[[ Input data, beginning ]]

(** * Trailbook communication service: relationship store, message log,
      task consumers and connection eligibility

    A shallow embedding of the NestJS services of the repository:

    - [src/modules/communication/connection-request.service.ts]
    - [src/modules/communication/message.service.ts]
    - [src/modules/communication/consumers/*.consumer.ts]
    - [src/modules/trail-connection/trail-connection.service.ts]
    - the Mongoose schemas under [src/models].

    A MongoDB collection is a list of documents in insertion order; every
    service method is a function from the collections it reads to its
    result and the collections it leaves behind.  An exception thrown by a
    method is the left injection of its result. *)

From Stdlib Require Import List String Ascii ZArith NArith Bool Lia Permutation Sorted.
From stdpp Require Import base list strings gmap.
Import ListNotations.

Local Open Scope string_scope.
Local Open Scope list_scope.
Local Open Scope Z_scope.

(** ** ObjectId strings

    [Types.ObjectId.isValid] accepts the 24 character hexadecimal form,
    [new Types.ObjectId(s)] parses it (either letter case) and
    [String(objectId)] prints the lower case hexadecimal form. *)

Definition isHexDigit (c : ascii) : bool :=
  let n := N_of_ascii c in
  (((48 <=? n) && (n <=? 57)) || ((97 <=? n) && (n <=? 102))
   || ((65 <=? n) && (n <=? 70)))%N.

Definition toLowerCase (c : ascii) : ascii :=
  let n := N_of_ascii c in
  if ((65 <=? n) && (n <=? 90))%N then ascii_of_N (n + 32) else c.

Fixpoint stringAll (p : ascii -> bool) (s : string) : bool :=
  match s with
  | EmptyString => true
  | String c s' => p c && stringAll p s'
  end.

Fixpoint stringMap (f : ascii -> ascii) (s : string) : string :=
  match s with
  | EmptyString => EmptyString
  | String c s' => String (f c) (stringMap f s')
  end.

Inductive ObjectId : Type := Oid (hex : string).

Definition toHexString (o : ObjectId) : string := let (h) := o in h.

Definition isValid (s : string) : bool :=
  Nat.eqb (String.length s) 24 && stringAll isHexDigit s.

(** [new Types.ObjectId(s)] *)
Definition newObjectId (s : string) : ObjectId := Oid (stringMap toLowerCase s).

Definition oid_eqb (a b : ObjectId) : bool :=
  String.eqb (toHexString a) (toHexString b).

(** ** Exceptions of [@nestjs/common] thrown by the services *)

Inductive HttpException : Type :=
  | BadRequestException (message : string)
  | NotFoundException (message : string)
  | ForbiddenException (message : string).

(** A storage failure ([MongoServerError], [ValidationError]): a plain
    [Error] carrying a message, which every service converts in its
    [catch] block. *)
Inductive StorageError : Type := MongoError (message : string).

[[ Input data, end ]]

▶ _Problem details_
Make sure that every entry above is copied out exactly as it stands.

▶ _Answer section_
(** * Trailbook communication service: relationship store, message log,
      task consumers and connection eligibility

    A shallow embedding of the NestJS services of the repository:

    - [src/modules/communication/connection-request.service.ts]
    - [src/modules/communication/message.service.ts]
    - [src/modules/communication/consumers/*.consumer.ts]
    - [src/modules/trail-connection/trail-connection.service.ts]
    - the Mongoose schemas under [src/models].

    A MongoDB collection is a list of documents in insertion order; every
    service method is a function from the collections it reads to its
    result and the collections it leaves behind.  An exception thrown by a
    method is the left injection of its result. *)

From Stdlib Require Import List String Ascii ZArith NArith Bool Lia Permutation Sorted.
From stdpp Require Import base list strings gmap.
Import ListNotations.

Local Open Scope string_scope.
Local Open Scope list_scope.
Local Open Scope Z_scope.

(** ** ObjectId strings

    [Types.ObjectId.isValid] accepts the 24 character hexadecimal form,
    [new Types.ObjectId(s)] parses it (either letter case) and
    [String(objectId)] prints the lower case hexadecimal form. *)

Definition isHexDigit (c : ascii) : bool :=
  let n := N_of_ascii c in
  (((48 <=? n) && (n <=? 57)) || ((97 <=? n) && (n <=? 102))
   || ((65 <=? n) && (n <=? 70)))%N.

Definition toLowerCase (c : ascii) : ascii :=
  let n := N_of_ascii c in
  if ((65 <=? n) && (n <=? 90))%N then ascii_of_N (n + 32) else c.

Fixpoint stringAll (p : ascii -> bool) (s : string) : bool :=
  match s with
  | EmptyString => true
  | String c s' => p c && stringAll p s'
  end.

Fixpoint stringMap (f : ascii -> ascii) (s : string) : string :=
  match s with
  | EmptyString => EmptyString
  | String c s' => String (f c) (stringMap f s')
  end.

Inductive ObjectId : Type := Oid (hex : string).

Definition toHexString (o : ObjectId) : string := let (h) := o in h.

Definition isValid (s : string) : bool :=
  Nat.eqb (String.length s) 24 && stringAll isHexDigit s.

(** [new Types.ObjectId(s)] *)
Definition newObjectId (s : string) : ObjectId := Oid (stringMap toLowerCase s).

Definition oid_eqb (a b : ObjectId) : bool :=
  String.eqb (toHexString a) (toHexString b).

(** ** Exceptions of [@nestjs/common] thrown by the services *)

Inductive HttpException : Type :=
  | BadRequestException (message : string)
  | NotFoundException (message : string)
  | ForbiddenException (message : string).

(** A storage failure ([MongoServerError], [ValidationError]): a plain
    [Error] carrying a message, which every service converts in its
    [catch] block. *)
Inductive StorageError : Type := MongoError (message : string).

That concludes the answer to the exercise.